:: Material for this exercise ::

(** [appendEscapedRune] for the double quote as quote character, neither
    ASCII-only nor graphic-only (as of Go 1.19, where DEL is written
    with the escape for a byte). *)
Definition appendEscapedRune (r : Z) : list ascii :=
  if (r =? byte quote_char) || (r =? byte backslash) then [backslash; of_byte r]
  else if IsPrint r then AppendRune r
  else if r =? 7 then [backslash; "a"%char]
  else if r =? 8 then [backslash; "b"%char]
  else if r =? 12 then [backslash; "f"%char]
  else if r =? 10 then [backslash; "n"%char]
  else if r =? 13 then [backslash; "r"%char]
  else if r =? 9 then [backslash; "t"%char]
  else if r =? 11 then [backslash; "v"%char]
  else if (r <? 32) || (r =? 127)
  then [backslash; "x"%char; lowerhex (Z.shiftr (r mod 256) 4); lowerhex (Z.land (r mod 256) 15)]
  else
    let r := if ValidRune r then r else RuneError in
    if r <? 65536 then backslash :: "u"%char :: hex_digits 4 r
    else backslash :: "U"%char :: hex_digits 8 r.

(** The loop of [appendQuotedWith] over the text; [skip] counts the
    bytes of the rune just handled that are still to be stepped over. *)
Fixpoint quote_loop (s : list ascii) (skip : nat) : list ascii :=
  match s with
  | [] => []
  | c :: rest =>
      match skip with
      | S k => quote_loop rest k
      | O =>
          let '(r, width) :=
            if byte c <? RuneSelf then (byte c, 1%nat)
            else DecodeRuneInString (c :: rest) in
          (if (width =? 1)%nat && (r =? RuneError)
           then [backslash; "x"%char;
                 lowerhex (Z.shiftr (byte c) 4); lowerhex (Z.land (byte c) 15)]
           else appendEscapedRune r)
          ++ quote_loop rest (width - 1)
      end
  end.

Definition Quote (s : string) : string :=
  of_bytes (quote_char :: quote_loop (to_bytes s) 0 ++ [quote_char]).

End Quote.

End Go.

(** ** The version extractor, migration.go [NumericComponent] *)

Definition NumericComponent (name : string) : Z * option error :=
  let base := Go.Base name in
  let ext := Go.Ext base in
  if negb (bool_decide (ext = ".go"%string)) && negb (bool_decide (ext = ".sql"%string))
  then (0, Some (ErrNew "not a recognized migration file type"))
  else
    let idx := Go.Index base "_" in
    if idx <? 0 then (0, Some (ErrNew "no separator found"))
    else
      let '(n, e) := Go.ParseInt (Go.slice_to base idx) in
      match e with
      | None => if n <=? 0
                then (0, Some (ErrNew "migration IDs must be greater than zero"))
                else (n, e)
      | Some _ => (n, e)
      end.

(** ** The version filters, migrate.go lines 468-491 *)

Definition versionFilter (v current target : Z) : bool :=
  if current <? target then (current <? v) && (v <=? target)
  else if target <? current then (v <=? current) && (target <? v)
  else false.

Definition unappliedVersionFilter (v current target : Z) (applied : bool) : bool :=
  if negb applied then true
  else if current <? target then (current <? v) && (v <=? target)
  else false.

(** ** Data model, migration.go *)

Record MigrationRecord := mkRecord {
  ID : Z;
  VersionID : Z;
  TStamp : Z;
  IsApplied : bool
}.

(** The history table as the engine sees it: its rows in insertion order. *)
Abbreviation Table := (list MigrationRecord).

(** A Go migration function takes the open transaction and returns an
    error: it works on the transaction's view of the database and may fail. *)
Definition GoFn := Table → Table * option error.

Record Migration := mkMigration {
  Version : Z;
  Next : Z;
  Previous : Z;
  Source : string;
  Registered : bool;
  Applied : bool;
  UpFn : option GoFn;
  DownFn : option GoFn
}.

Definition set_Next (m : Migration) (v : Z) : Migration :=
  mkMigration (Version m) v (Previous m) (Source m) (Registered m) (Applied m)
              (UpFn m) (DownFn m).

Definition set_Previous (m : Migration) (v : Z) : Migration :=
  mkMigration (Version m) (Next m) v (Source m) (Registered m) (Applied m)
              (UpFn m) (DownFn m).

(** [Migrations] is a slice of pointers.  The store holds the pointed-to
    records; a pointer is an index into it, and two slices that hold the
    same pointer see each other's writes. *)
Abbreviation ptr := nat (only parsing).
Abbreviation Heap := (list Migration).
Abbreviation Migrations := (list nat).

Definition load (h : Heap) (p : ptr) : result Migration :=
  match h !! p with
  | Some m => Ok m
  | None => Panic PanicNilDeref
  end.

Definition store (h : Heap) (p : ptr) (f : Migration → Migration) : result Heap :=
  match h !! p with
  | Some m => Ok (<[p := f m]> h)
  | None => Panic PanicNilDeref
  end.

(** [ms[i]], with the run-time bounds check. *)
Definition at_index (ms : Migrations) (i : nat) : result ptr :=
  match ms !! i with
  | Some p => Ok p
  | None => Panic PanicIndex
  end.

(** ** [sort.Interface], migrate.go lines 30-37 *)

Definition Len (ms : Migrations) : nat := length ms.

Definition Swap (ms : Migrations) (i j : nat) : result Migrations :=
  pi ←! at_index ms i;
  pj ←! at_index ms j;
  Ok (<[j := pi]> (<[i := pj]> ms)).

Definition Less (h : Heap) (ms : Migrations) (i j : nat) : result bool :=
  pi ←! at_index ms i;
  mi ←! load h pi;
  pj ←! at_index ms j;
  mj ←! load h pj;
  if Version mi =? Version mj
  then Panic (PanicDuplicate (Version mi) (Source mi) (Source mj))
  else Ok (Version mi <? Version mj).
Definition getConversationHistory (sessionId : string) : M (list LLMMessage) :=
  fun s =>
    match conversationHistory s !! sessionId with
    | Some h => (Ok h, s)
    | None => (Ok [], set_conversationHistory (<[sessionId := []]> (conversationHistory s)) s)
    end.

Definition addToConversationHistory (sessionId : string) (message : LLMMessage) : M unit :=
  history <- getConversationHistory sessionId ;;
  modify (fun s =>
    set_conversationHistory
      (<[sessionId := trimHistory (pushed history message)]> (conversationHistory s)) s).

Definition clearConversationHistory (sessionId : string) (s : LLMService) : LLMService :=
  set_sessionContext (delete sessionId (sessionContext s))
    (set_conversationHistory (delete sessionId (conversationHistory s)) s).

Definition emptyContext : SessionContext :=
  {| pendingOrderOperation := None; orderFlow := None |}.

(** [this.sessionContext.get(sessionId)], created when missing *)
Definition context_or_new (sessionId : string) (s : LLMService) : SessionContext :=
  default emptyContext (sessionContext s !! sessionId).

Definition setPendingOrderContext (sessionId : string) (toolCall : LLMToolCall)
    (termsMessage : option string) (s : LLMService) : LLMService :=
  let context := context_or_new sessionId s in
  set_sessionContext
    (<[sessionId := {| pendingOrderOperation :=
                         Some {| originalToolCall := toolCall;
                                 waitingForTermsAcceptance := true;
                                 termsMessage := termsMessage |};
                       orderFlow := orderFlow context |}]> (sessionContext s)) s.

Definition pendingOrder_of (sessionId : string) (s : LLMService) : option PendingOrderOperation :=
  context ← sessionContext s !! sessionId; pendingOrderOperation context.
(** A ledger with a text that is no JSON. *)
Definition world_raw : world :=
  {| state := {[ "k1" := json_text "{'ID':'k1'}"; "k2" := "not json" ]};
     iterators := []; scan_fault := None |}.

(** A ledger with a record stored with its names out of order. *)
Definition world_unsorted : world :=
  {| state := {[ "asset2" := json_text "{'Owner':'Brad','ID':'asset2'}" ]};
     iterators := []; scan_fault := None |}.

(** The ledger after [CreateAsset("a1","blue","abc","Tomoko",300)] and
    the record read back from it. *)
Definition world_nan : world :=
  (CreateAsset "a1" "blue" "abc" "Tomoko" "300" empty_world).2.

Definition nan_fields : list (string * value) :=
  [("AppraisedValue", VNum (ZInt 300)); ("Color", VStr "blue");
   ("ID", VStr "a1"); ("Owner", VStr "Tomoko"); ("Size", VNull)].

Definition asset1_fields : list (string * value) :=
  [("AppraisedValue", VNum (ZInt 300)); ("Color", VStr "blue");
   ("ID", VStr "asset1"); ("Owner", VStr "Tomoko"); ("Size", VNum (ZInt 5));
   ("docType", VStr "asset")].

End ExampleData.

(** * Properties *)

Section Properties.
Context `{NM : NumberModel}.

Ltac cases_char c := destruct c as [[] [] [] [] [] [] [] []].

Lemma AssetExists_run w id : AssetExists id w = (Ok (present w id), w).
Proof. reflexivity. Qed.

Lemma present_stored w id :
  present w id = true ↔ stored w id ≠ "".
Proof.
  unfold present, stored. destruct (default "" (state w !! id)); simpl.
  - split; [done | by intros []].
  - split; [done | by intros _].
Qed.

Lemma ReadAsset_present w id :
  present w id = true → ReadAsset id w = (Ok (stored w id), w).
Proof.
  unfold ReadAsset, bind, getState, present, stored. simpl.
  destruct (default "" (state w !! id)); simpl; [done | by intros _].
Qed.

Lemma ReadAsset_absent w id :
  present w id = false → ReadAsset id w = (Throw (AssetDoesNotExist id), w).
Proof.
  unfold ReadAsset, bind, getState, present. simpl.
  destruct (default "" (state w !! id)); simpl; [by intros _ | done].
Qed.

Lemma encode_created id color owner (size appraisedValue : number) :
  encode (VObj [("ID", VStr id); ("Color", VStr color); ("Size", VNum size);
                ("Owner", VStr owner);
                ("AppraisedValue", VNum appraisedValue)]) =
  asset_text (number_text appraisedValue) (quote color) (quote id)
    (quote owner) (number_text size).
Proof. reflexivity. Qed.

Lemma encode_updated id color owner size appraisedValue :
  encode (VObj [("ID", VStr id); ("Color", VStr color); ("Size", VStr size);
                ("Owner", VStr owner);
                ("AppraisedValue", VStr appraisedValue)]) =
  asset_text (quote appraisedValue) (quote color) (quote id)
    (quote owner) (quote size).
Proof. reflexivity. Qed.

Lemma CreateAsset_absent w id color size owner appraisedValue :
  present w id = false →
  CreateAsset id color size owner appraisedValue w =
  (Ok (JSON_stringify
         (VObj [("ID", VStr id); ("Color", VStr color);
                ("Size", VNum (Number size)); ("Owner", VStr owner);
                ("AppraisedValue", VNum (Number appraisedValue))])),
   {| state :=
        <[id := asset_text (number_text (Number appraisedValue))
                  (quote color) (quote id) (quote owner)
                  (number_text (Number size))]> (state w);
      iterators := iterators w;
      scan_fault := scan_fault w |}).
Proof.
  intros Hp. unfold CreateAsset, bind. rewrite AssetExists_run, Hp.
  unfold putState, ret. by rewrite encode_created.
Qed.

Lemma UpdateAsset_present w id color size owner appraisedValue :
  present w id = true →
  UpdateAsset id color size owner appraisedValue w =
  (Ok (),
   {| state :=
        <[id := asset_text (quote appraisedValue) (quote color) (quote id)
                  (quote owner) (quote size)]> (state w);
      iterators := iterators w;
      scan_fault := scan_fault w |}).
Proof.
  intros Hp. unfold UpdateAsset, bind. rewrite AssetExists_run, Hp. simpl.
  unfold putState. by rewrite encode_updated.
Qed.

Lemma CreateAsset_present w id color size owner appraisedValue :
  present w id = true →
  CreateAsset id color size owner appraisedValue w =
  (Throw (AssetAlreadyExists id), w).
Proof.
  intros Hp. unfold CreateAsset, bind. by rewrite AssetExists_run, Hp.
Qed.

Lemma UpdateAsset_absent w id color size owner appraisedValue :
  present w id = false →
  UpdateAsset id color size owner appraisedValue w =
  (Throw (AssetDoesNotExist id), w).
Proof.
  intros Hp. unfold UpdateAsset, bind. by rewrite AssetExists_run, Hp.
Qed.

(** C3.  A duplicate create is rejected and changes nothing: when [id]
    is present, [CreateAsset] throws "already exists" and the world,
    hence the text stored at [id], is the one before the call. *)
Theorem CreateAsset_duplicate_rejected w id color size owner appraisedValue :
  present w id = true →
  ∃ w', CreateAsset id color size owner appraisedValue w =
          (Throw (AssetAlreadyExists id), w') ∧
        w' = w ∧ stored w' id = stored w id.
Proof.
  intros Hp. exists w. by rewrite CreateAsset_present.
Qed.

(** C7.  An update of an absent key fails and creates nothing: when [id]
    is absent, [UpdateAsset] throws "does not exist", the world is
    unchanged, and [id] is still absent (a key that was not in the map is
    not in it afterwards). *)
Theorem UpdateAsset_absent_fails w id color size owner appraisedValue :
  present w id = false →
  ∃ w', UpdateAsset id color size owner appraisedValue w =
          (Throw (AssetDoesNotExist id), w') ∧
        w' = w ∧ present w' id = false ∧
        (state w !! id = None → state w' !! id = None).
Proof.
  intros Hp. exists w. by rewrite UpdateAsset_absent.
Qed.

(** C6.  Coercion asymmetry: for all texts [size] and [appraisedValue],
    [CreateAsset] stores the numbers [Number size] and
    [Number appraisedValue] (written as JSON numbers, unquoted), whereas
    [UpdateAsset] stores the two texts as supplied, as JSON strings. *)
Theorem coercion_asymmetry w id color size owner appraisedValue :
  (present w id = false →
   ∃ r w', CreateAsset id color size owner appraisedValue w = (Ok r, w') ∧
     state w' !! id =
       Some (encode (VObj [("ID", VStr id); ("Color", VStr color);
                           ("Size", VNum (Number size));
                           ("Owner", VStr owner);
                           ("AppraisedValue",
                            VNum (Number appraisedValue))])) ∧
     stored w' id =
       asset_text (number_text (Number appraisedValue)) (quote color)
         (quote id) (quote owner) (number_text (Number size))) ∧
  (present w id = true →
   ∃ w', UpdateAsset id color size owner appraisedValue w = (Ok (), w') ∧
     state w' !! id =
       Some (encode (VObj [("ID", VStr id); ("Color", VStr color);
                           ("Size", VStr size); ("Owner", VStr owner);
                           ("AppraisedValue", VStr appraisedValue)])) ∧
     stored w' id =
       asset_text (quote appraisedValue) (quote color) (quote id)
         (quote owner) (quote size)).
Proof.
  split; intros Hp.
  - rewrite (CreateAsset_absent _ _ _ _ _ _ Hp). eexists _, _.
    split; [done|]. unfold stored. simpl. rewrite lookup_insert_eq.
    by rewrite encode_created.
  - rewrite (UpdateAsset_present _ _ _ _ _ _ Hp). eexists.
    split; [done|]. unfold stored. simpl. rewrite lookup_insert_eq.
    by rewrite encode_updated.
Qed.

(** ** The scan loop *)

Lemma set_iterator_twice h it1 it2 w :
  set_iterator h it2 (set_iterator h it1 w) = set_iterator h it2 w.
Proof. unfold set_iterator. simpl. by rewrite list_insert_insert_eq. Qed.

Lemma set_iterator_same h it w :
  iterators w !! h = Some it → set_iterator h it w = w.
Proof.
  intros E. unfold set_iterator. rewrite (list_insert_id _ _ _ E).
  by destruct w.
Qed.

Lemma set_iterator_lookup h it w :
  h < length (iterators w) → iterators (set_iterator h it w) !! h = Some it.
Proof. intros. simpl. by apply list_lookup_insert_eq. Qed.

(** The loop delivers the pending entries in order, each decoded by
    [decode_entry], until they are exhausted or the host fails. *)
Lemma drain_run h :
  ∀ l fuel acc w it,
    iterators w !! h = Some it → pending it = l → length l < fuel →
    drain fuel h acc w =
    (if scan_fails (fault_in it) l then Throw StoreFailure
     else Ok (acc ++ map decode_entry l),
     set_iterator h (scan_end it) w).
Proof.
  induction l as [|kv l IH]; intros fuel acc w it Hit Hl Hf;
    (destruct fuel as [|fuel]; [simpl in Hf; lia|]);
    destruct it as [p f c]; simpl in Hl; subst p;
    simpl drain; unfold bind, iterator_next; rewrite Hit; simpl.
  - destruct f as [[|n]|]; simpl; unfold scan_end; simpl.
    + by rewrite set_iterator_same.
    + rewrite app_nil_r. by rewrite set_iterator_same.
    + rewrite app_nil_r. by rewrite set_iterator_same.
  - assert (Hh : h < length (iterators w)) by (by eapply lookup_lt_Some).
    destruct f as [[|n]|]; simpl.
    + unfold scan_end. simpl. by rewrite set_iterator_same.
    + destruct kv as [k strValue].
      erewrite IH; [|by apply set_iterator_lookup|done|simpl in *; lia].
      rewrite set_iterator_twice. simpl.
      unfold scan_end. simpl. rewrite <- app_assoc. simpl.
      unfold decode_entry at 2. simpl.
      destruct (bool_decide (n ≤ length l)) eqn:E.
      * apply bool_decide_eq_true in E.
        rewrite (bool_decide_eq_true_2 (S n ≤ S (length l))) by lia. done.
      * apply bool_decide_eq_false in E.
        rewrite (bool_decide_eq_false_2 (S n ≤ S (length l))) by lia. done.
    + destruct kv as [k strValue].
      erewrite IH; [|by apply set_iterator_lookup|done|simpl in *; lia].
      rewrite set_iterator_twice. simpl.
      unfold scan_end. simpl. rewrite <- app_assoc. done.
Qed.

Lemma in_range_open key : in_range "" "" key = true.
Proof.
  unfold in_range. rewrite bool_decide_eq_true_2; [done|].
  unfold String.le. by destruct key.
Qed.

Lemma range_entries_open st : range_entries st "" "" = sorted_entries st.
Proof.
  unfold range_entries. induction (sorted_entries st) as [|kv l IH]; [done|].
  rewrite filter_cons_True; [by rewrite IH | apply in_range_open].
Qed.

Lemma sorted_entries_Permutation st : sorted_entries st ≡ₚ map_to_list st.
Proof. apply merge_sort_Permutation. Qed.

Lemma length_sorted_entries st : length (sorted_entries st) = size st.
Proof.
  rewrite sorted_entries_Permutation. apply length_map_to_list.
Qed.

Lemma GetAllAssets_run w :
  GetAllAssets w =
  (if scan_fails (scan_fault w) (sorted_entries (state w))
   then Throw StoreFailure
   else Ok (JSON_stringify
              (VArr (map decode_entry (sorted_entries (state w))))),
   after_scan w).
Proof.
  unfold GetAllAssets, bind at 1, getStateByRange.
  rewrite range_entries_open. unfold bind at 1.
  erewrite drain_run;
    [ | simpl; apply list_lookup_middle; reflexivity
      | reflexivity
      | simpl; rewrite length_sorted_entries; lia ].
  unfold set_iterator, after_scan. simpl.
  rewrite insert_app_r_alt by lia. rewrite Nat.sub_diag. simpl.
  by destruct (scan_fails _ _).
Qed.

#[local] Instance key_le_trans : Transitive key_le.
Proof. intros a b c. unfold key_le. apply transitivity. Qed.

#[local] Instance key_le_total : Total key_le.
Proof. intros a b. unfold key_le. apply total, _. Qed.

(** The scan goes through the keys in ascending order. *)
Lemma sorted_entries_sorted st : StronglySorted key_le (sorted_entries st).
Proof. apply StronglySorted_merge_sort; apply _. Qed.

(** The loop bound of the embedding is never reached. *)
Lemma GetAllAssets_total w : (GetAllAssets w).1 ≠ OutOfFuel.
Proof. rewrite GetAllAssets_run. simpl. by destruct (scan_fails _ _). Qed.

:: What you need to do ::
Your answer should be the lines above from the one containing "Proof. apply merge_sort_Permutation. Qed." through the one containing "else Ok (JSON_stringify", copied exactly and with both ends kept.

:: Written solution ::
Proof. apply merge_sort_Permutation. Qed.

Lemma length_sorted_entries st : length (sorted_entries st) = size st.
Proof.
  rewrite sorted_entries_Permutation. apply length_map_to_list.
Qed.

Lemma GetAllAssets_run w :
  GetAllAssets w =
  (if scan_fails (scan_fault w) (sorted_entries (state w))
   then Throw StoreFailure
   else Ok (JSON_stringify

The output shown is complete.